Mike Babcock joined TSN Overdrive on Friday evening, discussing a wide variety of topics including the team’s heaviness, William Nylander’s process of getting up to speed, lightening Frederik Andersen’s workload in the second half, and much more.

On the progress of his team since his arrival as head coach and his satisfaction with where the team is at through 35 games

Are you allowing yourself to bask in this and what is going on with your team right now, or do you not kind of sit back and enjoy it?

Babcock: Oh no, I enjoy it for sure. All you’ve got to do is take a look at where we were when I arrived four years ago and where we are now. It’s very exciting to say the least. And yet we are a work in progress — no question about it. We are a group that I think has a chance to get a lot better during this year. We are going to need to.

You look at the teams in the league; there are good teams. I watched the end of the Calgary – Tampa game last night and that was a high-end hockey game. There are good teams all around the league, so we are going to have to be a lot better if we are going to win in the end.

You mentioned when you got here four years ago that you knew there was going to be a lot of turnover. You ended up finishing dead last in the league. How would you compare your message to your team today to the message you were sending four years ago?

Babcock: Four years ago, all we were trying to do was work as hard as we could for the group we had and have a great showing each and every night. We never carried anything over from day to day at all. Zero. We just got up each day, the sun came up, and we got at it.

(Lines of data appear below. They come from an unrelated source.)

(* ===== verification/ServerSources.v ===== *)
(** * The handlers of sources, pages and assets:
    [src/server/handle_book_sources.go], [handle_source_pages.go] and
    [handle_source_assets.go]

    Bundles of assets and conditional requests are left out;
    [util.ReEncodeToUTF8], [image.DecodeConfig] and the parsing of multipart
    forms are parameters. *)

From S2P Require Import Prelude Utf8 Strings Float64 Json Fs FsSpec Atomic ShelfUtil BookMeta Source Frame ScanCache FolderMeta Book ShelfState Trash Folder ShelfBook Listing Visibility Http TaskQueue Server ServerBooks.

(** [util.ReEncodeToUTF8] (charset detection is third-party), [rand.Text],
    [strconv.Atoi], and a multipart form of [createSource]: its content,
    format, comment and [set_current], or the status it is refused with. *)
Class SourceInput := {
  ReEncodeToUTF8 : bytes → result error bytes;
  rand_Text : nat → bytes;
  Atoi : bytes → option Z;
  read_form : Http.body → result Z (bytes * bytes * bytes * bool);
}.

Module ServerSources.
Import Json ShelfUtil Atomic BookMeta Book FolderMeta Shelf Listing Visibility Http Server ServerBooks.

Section ops.
Context `{UnicodeCase, TimeText, Machine, Digest, ShelfEnv, AppEnv, Images, SourceInput}.
Implicit Types (r : Request) (shelf_id book_id source_id asset_name : bytes).

(** [func (c *apiCore) loadBookSource] *)
Definition loadBookSource r shelf_id book_id source_id : H (bytes * bytes * Book * Source.Source) :=
  shelfID ← resolveShelf shelf_id;
  bookID ← resolveBookID r book_id;
  sourceID ← resolveID source_id;
  b ← lookupVisibleBook shelfID bookID;
  s ← lookupSource shelfID b sourceID;
  mret (shelfID, bookID, b, s).
Definition refresh_count (shelfID : bytes) (b : Book) : H unit :=
  _ ← on_shelf shelfID (RefreshBookCharCount (ID (meta b))); mret tt.

(** ** Reading *)
Definition listSources r shelf_id book_id : handler :=
  '(shelfID, _, b) ← loadBook r shelf_id book_id;
  res ← on_files shelfID (ListSource b);
  mret (match res with
        | Ok l => writeJSON StatusOK (PSources (Source.meta <$> l))
        | Err _ => http_Error StatusInternalServerError
        end).
(** [func (r *Source) SizeBytes] *)
Definition SizeBytes (s : Source.Source) : M world Z :=
  '(n, (_, size)) ← StatInfo (Source.source_path s);
  guard_err (is_dir n) (Msg "invalid source file size");;
  t ← gets wtree;
  assets ← Source.assetSize (walk_fuel t) (Source.assets_path s);
  mret (size + assets)%Z.
Definition getSource r shelf_id book_id source_id : handler :=
  '(shelfID, _, _, s) ← loadBookSource r shelf_id book_id source_id;
  size ← on_files shelfID (SizeBytes s);
  mret (writeJSON StatusOK (PSource (Source.meta s) (match size with Ok z => Some z | Err _ => None end))).
Definition getPages r shelf_id book_id source_id : handler :=
  '(shelfID, _, _, s) ← loadBookSource r shelf_id book_id source_id;
  res ← on_files shelfID (Source.Pages s);
  pages ← or_err res;
  mret (writeJSON StatusOK (PPages pages)).
Definition getSourceContent r shelf_id book_id source_id : handler :=
  '(shelfID, _, _, s) ← loadBookSource r shelf_id book_id source_id;
  res ← on_files shelfID (Open (Source.source_path s));
  mret (match res with Ok c => stream c | Err _ => http_Error StatusInternalServerError end).
Definition getAsset r shelf_id book_id source_id asset_name : handler :=
  '(shelfID, _, _, s) ← loadBookSource r shelf_id book_id source_id;
  if decide (asset_name = []) then mret (http_Error StatusBadRequest) else
  res ← on_files shelfID (Source.OpenAsset s asset_name);
  c ← or_err res;
  mret (stream c).

(** ** Creating and changing *)
Record createSourceJSONRequest := mkCreateSource {
  csContent : bytes;
  csFormat : bytes;
  csComment : bytes;
  csSetCurrent : bool;
}.
Definition dec_createSource (j : json) : option createSourceJSONRequest :=
  o ← dec_object j;
  content ← dec_string (member (str "content") o);
  format ← dec_string (member (str "format") o);
  comment ← dec_string (member (str "comment") o);
  current ← dec_bool (member (str "set_current") o);
  Some (mkCreateSource content format comment current).
(** A request that is neither a form nor JSON makes an empty text source. *)
Definition create_request r : result Response createSourceJSONRequest :=
  let contentType := lower (Header r (str "Content-Type")) in
  if HasPrefix contentType (str "multipart/form-data") then
    match read_form (RBody r) with
    | Ok (content, format, comment, current) => Ok (mkCreateSource content format comment current)
    | Err status => Err (http_Error status)
    end
  else if HasPrefix contentType (str "application/json")
  then decodeJSONBody [str "content"; str "format"; str "comment"; str "set_current"] dec_createSource None (RBody r)
  else Ok (mkCreateSource [] [] [] false).
(** Making the new source the current one; when that fails it is deleted. *)
Definition activate (b : Book) (id : bytes) : M world (result error Book) :=
  set ← try (SetCurrentSource b id);
  match set with
  | Ok b' => mret (Ok b')
  | Err e => _ ← try (DeleteSource b id); mret (Err e)
  end.
Definition createSource r shelf_id book_id : handler :=
  '(shelfID, bookID, b) ← loadBook r shelf_id book_id;
  _ ← or_err (EnsureWritable b tt).1;
  req ← of_decoded (create_request r);
  let format := TrimSpace (csFormat req) in
  let options := Source.mkNewSourceOptions (if decide (format ≠ []) then format else BookFormatText)
                   (csComment req) [] in
  made ← on_files shelfID (NewSourceWithOptions b (Some (mkReader (csContent req) None)) options);
  s ← or_err made;
  (if csSetCurrent req then
     res ← on_files shelfID (activate b (source_id s));
     res ← or_err res;
     b' ← or_err res;
     _ ← on_shelf shelfID (update_cache (share bookID b b'));
     refresh_count shelfID b'
   else mret tt);;
  mret (writeJSON StatusOK (PSource (Source.meta s) None)).

Definition deleteSource r shelf_id book_id source_id : handler :=
  shelfID ← resolveShelf shelf_id;
  bookID ← resolveBookID r book_id;
  sourceID ← resolveID source_id;
  b ← lookupVisibleBook shelfID bookID;
  res ← change_book shelfID bookID b (λ b, DeleteSource b sourceID);
  b' ← or_err res;
  refresh_count shelfID b';;
  mret (bare StatusNoContent).
Definition deleteSourceComment r shelf_id book_id source_id : handler :=
  '(shelfID, _, _, s) ← loadBookSource r shelf_id book_id source_id;
  res ← on_files shelfID (Source.UpdateComment s []);
  _ ← or_err res;
  mret (bare StatusNoContent).
Definition setCurrentSource r shelf_id book_id source_id : handler :=
  '(shelfID, bookID, b, _) ← loadBookSource r shelf_id book_id source_id;
  sourceID ← resolveID source_id;
  res ← change_book shelfID bookID b (λ b, SetCurrentSource b sourceID);
  b' ← or_err res;
  refresh_count shelfID b';;
  mret (bare StatusNoContent).
Definition refreshSourceMeta r shelf_id book_id source_id : handler :=
  '(shelfID, _, b, s) ← loadBookSource r shelf_id book_id source_id;
  res ← on_files shelfID (Source.refreshContentMetadata s);
  s' ← or_err res;
  refresh_count shelfID b;;
  mret (writeJSON StatusOK (PSource (Source.meta s') None)).
Definition updateSourceContent r shelf_id book_id source_id : handler :=
  '(shelfID, _, b, s) ← loadBookSource r shelf_id book_id source_id;
  match RBody r with
  | TooLarge => mret (http_Error StatusRequestEntityTooLarge)
  | Broken => mret (http_Error StatusInternalServerError)
  | Body c =>
      text ← match ReEncodeToUTF8 (content_bytes c) with
             | Ok text => mret text
             | Err _ => answer (http_Error StatusInternalServerError)
             end;
      res ← on_files shelfID (Source.UpdateContent s (mkReader text None));
      _ ← or_err res;
      refresh_count shelfID b;;
      mret (bare StatusNoContent)
  end.

(** ** Assets *)
Definition updateAsset r shelf_id book_id source_id asset_name : handler :=
  '(shelfID, _, b, s) ← loadBookSource r shelf_id book_id source_id;
  if decide (asset_name = []) then mret (http_Error StatusBadRequest) else
  _ ← or_err (EnsureWritable b tt).1;
  match RBody r with
  | TooLarge => mret (http_Error StatusRequestEntityTooLarge)
  | Broken => mret (http_Error StatusInternalServerError)
  | Body c =>
      res ← on_files shelfID (Source.WriteAsset s asset_name (content_bytes c));
      _ ← or_err res;
      mret (bare StatusNoContent)
  end.
Definition deleteAsset r shelf_id book_id source_id asset_name : handler :=
  '(shelfID, _, b, s) ← loadBookSource r shelf_id book_id source_id;
  if decide (asset_name = []) then mret (http_Error StatusBadRequest) else
  _ ← or_err (EnsureWritable b tt).1;
  res ← on_files shelfID (Source.DeleteAsset s asset_name);
  _ ← or_err res;
  mret (bare StatusNoContent).

(** ** Pages: one edit at a time ([pageEdits]) *)

(** [func (h *sourceHandlers) loadWritableSource] *)
Definition loadWritableSource r shelf_id book_id source_id : H (bytes * Source.Source) :=
  '(shelfID, _, b, s) ← loadBookSource r shelf_id book_id source_id;
  _ ← or_err (EnsureWritable b tt).1;
  mret (shelfID, s).
(** [writePageEdit] and [requirePageListMD5] *)
Definition writePageEdit (res : result error (Source.PageList * Source.Source)) : handler :=
  '(pages, _) ← or_err res; mret (writeJSON StatusOK (PPages pages)).
Definition requirePageListMD5 (md5Hash : bytes) : H unit :=
  if decide (md5Hash = []) then answer (http_Error StatusBadRequest) else mret tt.

Definition dec_replacePages (j : json) : option (list bytes * bytes) :=
  o ← dec_object j;
  pages ← dec_list dec_string (member (str "pages") o);
  md5 ← dec_string (member (str "md5_hash") o);
  Some (pages, md5).
Definition replacePages r shelf_id book_id source_id : handler :=
  '(shelfID, s) ← loadWritableSource r shelf_id book_id source_id;
  '(pages, md5) ← of_decoded (decodeJSONBody [str "pages"; str "md5_hash"] dec_replacePages None (RBody r));
  requirePageListMD5 md5;;
  res ← on_files shelfID (Source.ReplacePages s md5 pages);
  writePageEdit res.

Definition maxPagePixels : Z := 100000000.
Definition pageImageExts (format : bytes) : option bytes :=
  if decide (format = str "jpeg") then Some (str ".jpg") else
  if decide (format = str "png") then Some (str ".png") else
  if decide (format = str "gif") then Some (str ".gif") else
  if decide (format = str "webp") then Some (str ".webp") else None.
(** [func pageImageExt]: the extension, or the status of the refusal. *)
Definition pageImageExt (data : bytes) : result Z bytes :=
  match DecodeConfig data with
  | None => Err StatusBadRequest
  | Some (format, width, height) =>
      match pageImageExts format with
      | None => Err StatusBadRequest
      | Some ext =>
          if ((width <=? 0) || (height <=? 0) || (maxPagePixels / height <? width))%Z
          then Err StatusRequestEntityTooLarge else Ok ext
      end
  end.
Definition insertPage r shelf_id book_id source_id : handler :=
  '(shelfID, s) ← loadWritableSource r shelf_id book_id source_id;
  let md5 := Query r (str "md5_hash") in
  requirePageListMD5 md5;;
  position ← or_answer (Atoi (Query r (str "position"))) (http_Error StatusBadRequest);
  match RBody r with
  | TooLarge => mret (http_Error StatusRequestEntityTooLarge)
  | Broken => mret (http_Error StatusInternalServerError)
  | Body c =>
      let data := content_bytes c in
      match pageImageExt data with
      | Err status => mret (http_Error status)
      | Ok ext =>
          k ← ask_shelf shelfID (λ s, tick (sworld s));
          res ← on_files shelfID (Source.InsertPage s md5 position data ext (rand_Text k));
          writePageEdit res
      end
  end.
Definition deletePage r shelf_id book_id source_id asset_name : handler :=
  '(shelfID, s) ← loadWritableSource r shelf_id book_id source_id;
  if decide (asset_name = []) then mret (http_Error StatusBadRequest) else
  let md5 := Query r (str "md5_hash") in
  requirePageListMD5 md5;;
  res ← on_files shelfID (Source.DeletePage s md5 asset_name);
  writePageEdit res.
Definition dec_pageDirection (j : json) : option bytes :=
  o ← dec_object j; dec_string (member (str "page_direction") o).
Definition setPageDirection r shelf_id book_id source_id : handler :=
  '(shelfID, s) ← loadWritableSource r shelf_id book_id source_id;
  direction ← of_decoded (decodeJSONBody [str "page_direction"] dec_pageDirection None (RBody r));
  res ← on_files shelfID (Source.SetPageDirection s direction);
  s' ← or_err res;
  mret (writeJSON StatusOK (PSource (Source.meta s') None)).
End ops.
End ServerSources.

Now we are in a different situation. Our expectation for our group is much different. We spent a lot of time growing our group. We have real good people and real good leadership. We have good depth. We think we are good in all positions, and yet we are young, young, young. We are trying to go through and grow our group as best we can. Some times our best days, even though they don’t feel like it at the time, are some of the lessons we received during the year here.

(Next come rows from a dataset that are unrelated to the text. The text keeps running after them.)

(* ===== verification/Routes.v ===== *)
(** * The routes of the server and the handler in front of them:
    [src/server/routes.go], [app.go] ([Handler]) and [handle_meta.go]

    The table of [mux.HandleFunc] calls, the dispatch of [http.ServeMux] over
    it and the chain of handlers a request passes: security, the read-only
    server, the multiplexer. Handlers that are not modelled (imports,
    downloads, fingerprints, logs, the EPUB setting, exports, bundles and the
    web application) are one parameter. *)

From S2P Require Import Prelude Utf8 Strings Float64 Json Fs FsSpec Atomic ShelfUtil BookMeta Source Frame ScanCache FolderMeta Book ShelfState Trash Folder ShelfBook Listing Visibility Http Security TaskQueue Server ServerBooks ServerFolders ServerSources ServerTransfers.

Module Routes.
Import Http Security Server ServerBooks ServerFolders ServerSources ServerTransfers.

Inductive Endpoint :=
  | Health | GetMode | GetVersion | GetShelves | GetShelfStatus | RescanShelf
  | GetBooks | CreateBook | BookBatch | RefreshContentStats | FindDuplicateBooks
  | GetBook | UpdateBook | CopyBook | TransferBook | TrashBook
  | ListSources | GetSource | CreateSource | DeleteSource | DeleteSourceComment | SetCurrentSource
  | GetSourceContent | UpdateSourceContent | RefreshSourceMeta
  | GetPages | ReplacePages | InsertPage | DeletePage | SetPageDirection
  | GetAsset | UpdateAsset | DeleteAsset
  | GetCover | UpdateCover | DeleteCover | GetBookContent
  | GetTrashedBooks | EmptyTrash | RestoreTrashedBook | DeleteTrashedBook
  | GetFolders | MoveFolder | GetFolderMeta | SetFolderMeta | TransferFolder
  | CreateFolder | RenameFolder | DeleteFolder
  | GetTaskChain | CancelTaskChain
  | GetCoverToJPG | SetCoverToJPG | DeleteCoverToJPG
  | GetShowNSFW | SetShowNSFW | DeleteShowNSFW
  | GetLogRetentionDays | SetLogRetentionDays | DeleteLogRetentionDays
  | NotFound
  | Other (name : bytes).
#[export] Instance Endpoint_eq_dec : EqDecision Endpoint.
Proof. solve_decision. Defined.

(** ** Patterns *)
Inductive pat := Lit (s : bytes) | Wild | Rest.
Record route := mkRoute { rmethod : bytes; rpath : list pat; rendpoint : Endpoint }.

On Morgan Rielly’s emergence as a top-flight defenseman: “He is really committed to the defensive side of the puck”

Morgan Rielly is on pace to have the greatest offensive season by a Leafs defenseman in the history of the club. We’ve known he is good for quite some time, but what do you think he has unlocked this year to make the impact he has been making?

Babcock: I don’t know about before I got here, but since I got here, he’s had steady growth each and every year. He improved so much our first year here that it wasn’t even funny. He is really committed to the defensive side of the puck. He is a real team leader for us with his energy and his passion. He loves being a Leaf. He has gotten better every day.

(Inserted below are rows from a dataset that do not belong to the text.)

(* ===== verification/ServerWitnesses.v ===== *)
(** * Concrete runs of the server's parts

    The shelf of HandlerWitnesses seen by a client: its listings, the check
    before a folder is moved, and a batch of deletions. *)

From S2P Require Import Prelude Utf8 Strings Float64 Json Fs FsSpec Atomic ShelfUtil BookMeta Source Frame Relocate ScanCache FolderMeta Book NoFault ShelfState Trash Folder ShelfBook ShelfInv Listing Visibility Http Security Sample CacheExport ShelfConfig TaskQueue ServerTasks Server ServerBooks ServerFolders ServerSources ServerTransfers Routes ServerSpec SketchCodec DavExport Witnesses ShelfWitnesses HandlerWitnesses.

Module ServerWitnesses.
Import Sample BookMeta Book FolderMeta Shelf Listing Visibility ServerTasks Witnesses ShelfWitnesses HandlerWitnesses.
#[local] Existing Instance ShelfUtil.AsciiCase.

(** [a/b] before [a], which has a key, as a client could find them. *)
Definition cached_folders : list ShelfUtil.FolderPath := [[]; [name_a; name_b]; [name_a]; [name_c]].
Definition keyed : gmap bytes FolderMeta :=
  {[ ShelfUtil.String [name_c] := mkFolderMeta (F64.of_int 1) true [] false [] ]}.
Lemma plain_folders : Forall plain cached_folders.
Proof. repeat constructor; (discriminate || (apply (bool_decide_unpack _); vm_compute; exact I)). Qed.
Lemma sortFolderSiblings_permutes_witness :
  sortFolderSiblings cached_folders keyed = [[]; [name_c]; [name_a]; [name_a; name_b]] ∧
  sortFolderSiblings cached_folders keyed ≡ₚ cached_folders.
Proof.
  split; [vm_compute; reflexivity|].
  apply (sortFolderSiblings_permutes cached_folders keyed plain_folders).
  apply (bool_decide_unpack _). vm_compute. exact I.
Defined.

(** The same shelf with folder [a] marked. *)
Definition marked : Shelf :=
  mkShelf (sworld fshelf) (readOnly fshelf) true (ignoreRules fshelf)
    (ShelfUtil.NewNSFWRules [ShelfUtil.mkNSFWFolder (str "a") []]) (bcache fshelf) (scanCache fshelf) Unlocked.
Definition asked : list ShelfUtil.FolderPath := [[]; [name_a]; [name_c]].
Definition answer : list ShelfUtil.FolderPath := [[]; [name_c]].
Lemma plain_asked : Forall plain asked.
Proof. repeat constructor; (discriminate || (apply (bool_decide_unpack _); vm_compute; exact I)). Qed.

Definition filtered := filterFolders false asked marked.
Lemma filterFolders_shown_witness :
  filtered.1 = Ok answer ∧ answer `sublist_of` asked ∧
  (∀ f, f ∈ answer ↔ f ∈ asked ∧ shown filtered.2 (listBookListingsFromCache (bcache filtered.2)) f).
Proof.
  assert (filtered.1 = Ok answer) as E by (vm_compute; reflexivity). split; [exact E|].
  destruct (filterFolders_shown asked marked answer filtered.2 (pair_eta _ _ E)) as (H1 & H2 & _).
  - assert (LFolders <$> listBookListingsFromCache (bcache filtered.2) = [[]]) as -> by (vm_compute; reflexivity).
    repeat constructor.
  - apply plain_asked.
  - exact (conj H1 H2).
Defined.

Definition change : folderChange := folderMovedTo [name_a] [str "z"].
Definition checked := revealedBy false change marked.
Lemma revealedBy_exact_witness :
  checked.1 = Ok (mkReveal 0 2) ∧ MarksFolders marked = true ∧
  ∃ listings folders s1, ListBooksWithCharCount marked = (Ok listings, s1) ∧
    GetAllFolders s1 = (Ok folders, checked.2).
Proof.
  assert (checked.1 = Ok (mkReveal 0 2)) as E by (vm_compute; reflexivity). split; [exact E|].
  assert (MarksFolders marked = true) as Em by (vm_compute; reflexivity). split; [exact Em|].
  destruct (revealedBy_exact change marked (mkReveal 0 2) checked.2 (pair_eta _ _ E)) as [(Hf & _)|(ls & fs & s1 & H1 & H2 & _)].
  - destruct (diff_true_false (eq_trans (eq_sym Em) Hf)).
  - exists ls, fs, s1. exact (conj H1 H2).
Defined.

(** A batch over a book the client may see and one it may not. *)
Definition batch_ids : list bytes := [id1; str "hidden"].
Definition seen_books : VisibleBooks := OnlyBooks [id1].
Definition never (i : nat) : bool := false.
Definition ran := RunBookBatch never BookBatchOperationTrash [] seen_books batch_ids newBatch fshelf.
Definition report : batch := match ran.1 with Ok (t, _) => t | Err _ => newBatch end.
Lemma RunBookBatch_reports_witness :
  SucceededIDs report = [id1] ∧ Failures report = [(str "hidden", str "not_found")] ∧
  ∃ k, k ≤ 2 ∧ ran.2 = (batch_effect BookBatchOperationTrash []
    (filter (λ id, Allows seen_books id = true) (take k batch_ids)) fshelf).2.
Proof.
  split; [vm_compute; reflexivity|]. split; [vm_compute; reflexivity|].
  assert (ran.1 = Ok (report, None)) as E by (vm_compute; reflexivity).
  destruct (RunBookBatch_reports never BookBatchOperationTrash [] seen_books batch_ids fshelf report None ran.2 (pair_eta _ _ E))
    as (k & Hk & Hs & _).
  exists k. exact (conj Hk Hs).
Defined.

End ServerWitnesses.

(** * Concrete requests

    A server with the library of Witnesses, the book of it marked: the
    properties of the server are applied to requests. *)

Module HttpWitnesses.
Import Routes Sample BookMeta Book FolderMeta Shelf Listing Visibility Http Security Server ServerSpec ServerHiding Witnesses ShelfWitnesses HandlerWitnesses.
#[local] Existing Instance ShelfUtil.AsciiCase.

(** What the server takes from elsewhere. *)
#[local] Instance app_env : AppEnv :=
  {| db_fails _ := false; chain_id n := str "chain-" ++ Itoa (Z.of_nat n); app_clock n := (Z.of_nat n * second)%Z |}.
#[local] Instance images : ServerBooks.Images :=
  {| ServerBooks.AnyToJPG b := Ok b; ServerBooks.DecodeConfig _ := None |}.
#[local] Instance source_input : ServerSources.SourceInput :=
  {| ServerSources.ReEncodeToUTF8 b := Ok b; ServerSources.rand_Text n := Itoa (Z.of_nat n);
     ServerSources.Atoi _ := Some 0%Z; ServerSources.read_form _ := Err 400%Z |}.
#[local] Instance others : OtherHandlers := λ _ _ _, mret (http_Error StatusNotFound).
#[local] Instance net_text : NetText :=
  {| url_Parse s := if HasPrefix s (str "http://") then Some (mkURL (str "http") (drop 7 s) [] [] [] false) else None;
     SplitHostPort s := Some s; loopback_ip s := bool_decide (s = str "127.0.0.1") |}.

(** The library with its book marked. *)
Definition marked_meta : BookMeta.BookMeta :=
  BookMeta.mkBookMeta 1 (str "b1") (str "Title") ShelfUtil.BookFormatText [] ∅ [] [] (str "en") [] 3 true
    0 zero_time zero_time (str "s1").
Definition marked_disk : tree := <[meta_path book_dir := File (Doc (BookMeta.encode marked_meta)) 0]> disk.
Definition main : bytes := str "main".
Definition app (readonly : bool) (s : Shelf) : App :=
  mkApp {[main := s]} (TaskQueue.NewPool (TaskQueue.NewWorker 4) 10) ∅ ∅ readonly false 30 None ∅ 0.
Lemma app_wf_one ro s : wf_tree (stree s) → app_wf (app ro s).
Proof. intros Hs id t. unfold app. simpl. rewrite map_fmap_singleton, lookup_singleton_Some. by intros [_ <-]. Qed.

Definition sec : Security :=
  mkSecurity (normalizeSecurityConf None) (str "secret") (list_to_set defaultAllowedOrigins).
Definition no_header (_ : bytes) : bytes := [].
Definition with_token (h : bytes) : bytes := if decide (h = str "Authorization") then str "bearer secret" else [].
Definition request (method : bytes) (segs : list bytes) (headers : bytes → bytes) (b : content) : Request :=
  mkRequest method segs headers (λ _, []) (Body b).
Definition book_path : list bytes := [str "api"; str "shelves"; main; str "books"; id1].
Definition trash_it (headers : bytes → bytes) : Request := request DELETE book_path headers (Raw []).
Lemma modelled_trash headers : modelled (trash_it headers).
Proof. intros name E. vm_compute in E. discriminate E. Qed.



(** The marked book. *)
Definition hiding_app : App := app false (served marked_disk).
Definition ask_book : Request := request GET book_path no_header (Raw []).
Definition found_marked := GetBookListing id1 (served marked_disk).
Definition marked_listing : BookListing :=
  match found_marked.1 with Ok l => l | Err _ => mkListing (mkBook false [] marked_meta None) [] 0 [] end.
Lemma marked_disk_wf : wf_tree (stree (served marked_disk)).
Proof. apply wf_treeb_ok. vm_compute. reflexivity. Qed.
Lemma marked_found : found_marked.1 = Ok marked_listing.
Proof. vm_compute. reflexivity. Qed.
Lemma marked_book_hidden : hidden main id1 hiding_app.
Proof.
  exists (served marked_disk), marked_listing, found_marked.2.
  assert (Server.shelves hiding_app !! main = Some (served marked_disk)) as E1 by (apply lookup_singleton_eq).
  assert (allowsListing found_marked.2 false marked_listing = false) as E2 by (vm_compute; reflexivity).
  assert (shows main hiding_app = false) as E3 by (vm_compute; reflexivity).
  exact (conj E1 (conj (pair_eta found_marked _ marked_found) (conj E2 E3))).
Qed.

(** The shelf of HandlerWitnesses with folder [a] marked: its move is refused
    without a confirmation. *)
Definition marked : Shelf :=
  mkShelf (sworld fshelf) (readOnly fshelf) true (ignoreRules fshelf)
    (ShelfUtil.NewNSFWRules [ShelfUtil.mkNSFWFolder (str "a") []]) (bcache fshelf) (scanCache fshelf) Unlocked.
Lemma hides_by_default ro s : hides main (app ro s).
Proof. unfold hides, app. simpl. rewrite lookup_empty. intros c. by rewrite lookup_empty. Qed.
Definition rename_it (folder : bytes) : Request :=
  request PATCH [str "api"; str "shelves"; main; str "folders"; folder] with_token (Doc (JObj [(str "name", JStr (str "z"))])).
Definition rename_run (folder : bytes) := respond (mux (rename_it folder)) (app false marked).
Lemma unconfirmed_move_reveals_nothing_witness :
  Status (rename_run name_a).1 = StatusConflict ∧ Status (rename_run name_c).1 = StatusNoContent ∧
  let a' := (respond (ServerFolders.renameFolder (rename_it name_c) main name_c) (app false marked)).2 in
  same_files (app false marked) a' ∨
  ∃ change act, moves_folder change act ∧ relocated main change act (app false marked) a'.
Proof.
  split; [vm_compute; reflexivity|]. split; [vm_compute; reflexivity|].
  apply (unconfirmed_move_reveals_nothing false (rename_it name_c) main name_c main (app false marked)).
  - apply app_wf_one, foldered_wf.
  - reflexivity.
  - vm_compute. reflexivity.
  - apply hides_by_default.
Defined.
End HttpWitnesses.

(** * Concrete requests to the WebDAV export *)
Module DavWitnesses.
Import Sample Book Shelf Http Security ShelfConfig DavExport Witnesses ShelfWitnesses HttpWitnesses.
#[local] Existing Instance ShelfUtil.AsciiCase.
#[local] Existing Instance net_text.
(** A handler that lists a directory and says how many entries it shows. *)
#[local] Instance lister : WebdavHandler := λ prefix r,
  CallOpen (drop (length prefix) (Path r)) false (λ got,
    match got with
    | Err _ => Reply (http_Error StatusNotFound)
    | Ok (h, _) => CallReaddir h 0 (λ l, match l with
        | Ok infos => Reply (writeJSON StatusOK (PInt (Z.of_nat (length infos))))
        | Err _ => Reply (http_Error StatusInternalServerError)
        end)
    end).
Definition private : path := [appFolder; str "tasks.json"].
Definition with_private : tree := <[private := File (Raw (str "private")) 0]> (<[[appFolder] := Dir]> disk).
Definition without_private : tree := <[[appFolder] := Dir]> disk.
Definition state (t : tree) : DavState :=
  mkDavState {[main := mkExported true false (mkWorld t 0)]} (Some (str "secret ")).
Definition dav : davExport := mkDavExport None None.
Definition list_it (p : list bytes) : Request := request GET ([str "dav"; main] ++ p) with_token (Raw []).
Lemma private_apart : agree without_private with_private.
Proof.
  intros p _ Hs. unfold with_private. destruct (decide (p = private)) as [->|Hn]; [by vm_compute in Hs|].
  by rewrite lookup_insert_ne.
Qed.

#[local] Instance plain_conf : ConfigEnv := {| ParseDuration _ := Some 0%Z; url_parses _ := true; logger_opens := true |}.
#[local] Instance plain_paths : HostPaths := λ s, Some (List.filter (λ x, negb (bool_decide (x = []))) (Split s "/"%char)).
Definition local_conf : ShelfConf := mkShelfConf (str "/srv/shelf") None false [] [] [] [] None [] [].
Lemma token_file_not_served_witness :
  checkTokenFileNotExported (str "/srv/shelf/app/token") [local_conf] = Ok tt ∧
  checkTokenFileNotExported (str "/srv/shelf/books/token") [local_conf] = Err errExposed ∧
  [str "srv"; str "shelf"] ++ path_of (rel (str "/books/a")).1 ≠ [str "srv"; str "shelf"; str "app"; str "token"].
Proof.
  split; [vm_compute; reflexivity|]. split; [vm_compute; reflexivity|].
  apply (token_file_not_served (str "/srv/shelf/app/token") [local_conf] local_conf (localSource (str "/srv/shelf")) [str "srv"; str "shelf"]
    [str "srv"; str "shelf"; str "app"; str "token"] (str "/books/a")); first [left|vm_compute; reflexivity].
Defined.
End DavWitnesses.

His reads defensively set up a lot offensively. The 2 on 1 for Kadri last night was a real good play defensively. We got caught 3-on-2 and he makes a good play, and next thing you know, it’s going the other direction. I just think his stick and his feet and his ability to play physical and ability to be tight in the neutral zone has all allowed him to take a huge step.

I think you get to a point in your career where you are comfortable. You don’t spend all day thinking about hockey and whether you are getting to play or not play. You know you are a good player and you come to the rink and play hard and you enjoy it.

On John Tavares’ successful adjustment to Toronto: “He just plays and he leads”

John Tavares with another couple of goals against Florida. Everyone knew his capabilities and the type of player he was, but he was walking into a very unique situation as a hometown kid and a kid everyone knew in the city since he was 12 or 13 years old. On the ice, he hasn’t missed a beat or got caught up in the moment at all. Behind the scenes, at any point has he been kind of caught up in the buzz of the city? Has he felt any different to you because he is in Toronto?

Babcock: I think he’s enjoying it, but I also think that as a guy who has been around for a long time — he is a man and not a kid anymore — he is not caught up in all of that. He’s a married guy. He enjoys being here. He’s got both sides of the family here. I think he enjoys that. He’s got people around him lots. In saying that, he just plays and he leads.

What I am real impressed with is last night we played Matthews head-to-head and he had a better matchup. On the road the other night, it was the opposite way. They went head-to-head against Tavares, so Matthews had a better matchup. I just think what it’s done is make our team better. With the three centres we have, we are much deeper down the middle now. They can all play against anybody in hockey. It gives us a lot more options and they get a lot more freedom that way.

On keeping Nazem Kadri engaged as the 3C: “Naz is such a good guy and such a good teammate”

At any point have you been concerned about the psychology of Nazem Kadri and where he fits into the center position?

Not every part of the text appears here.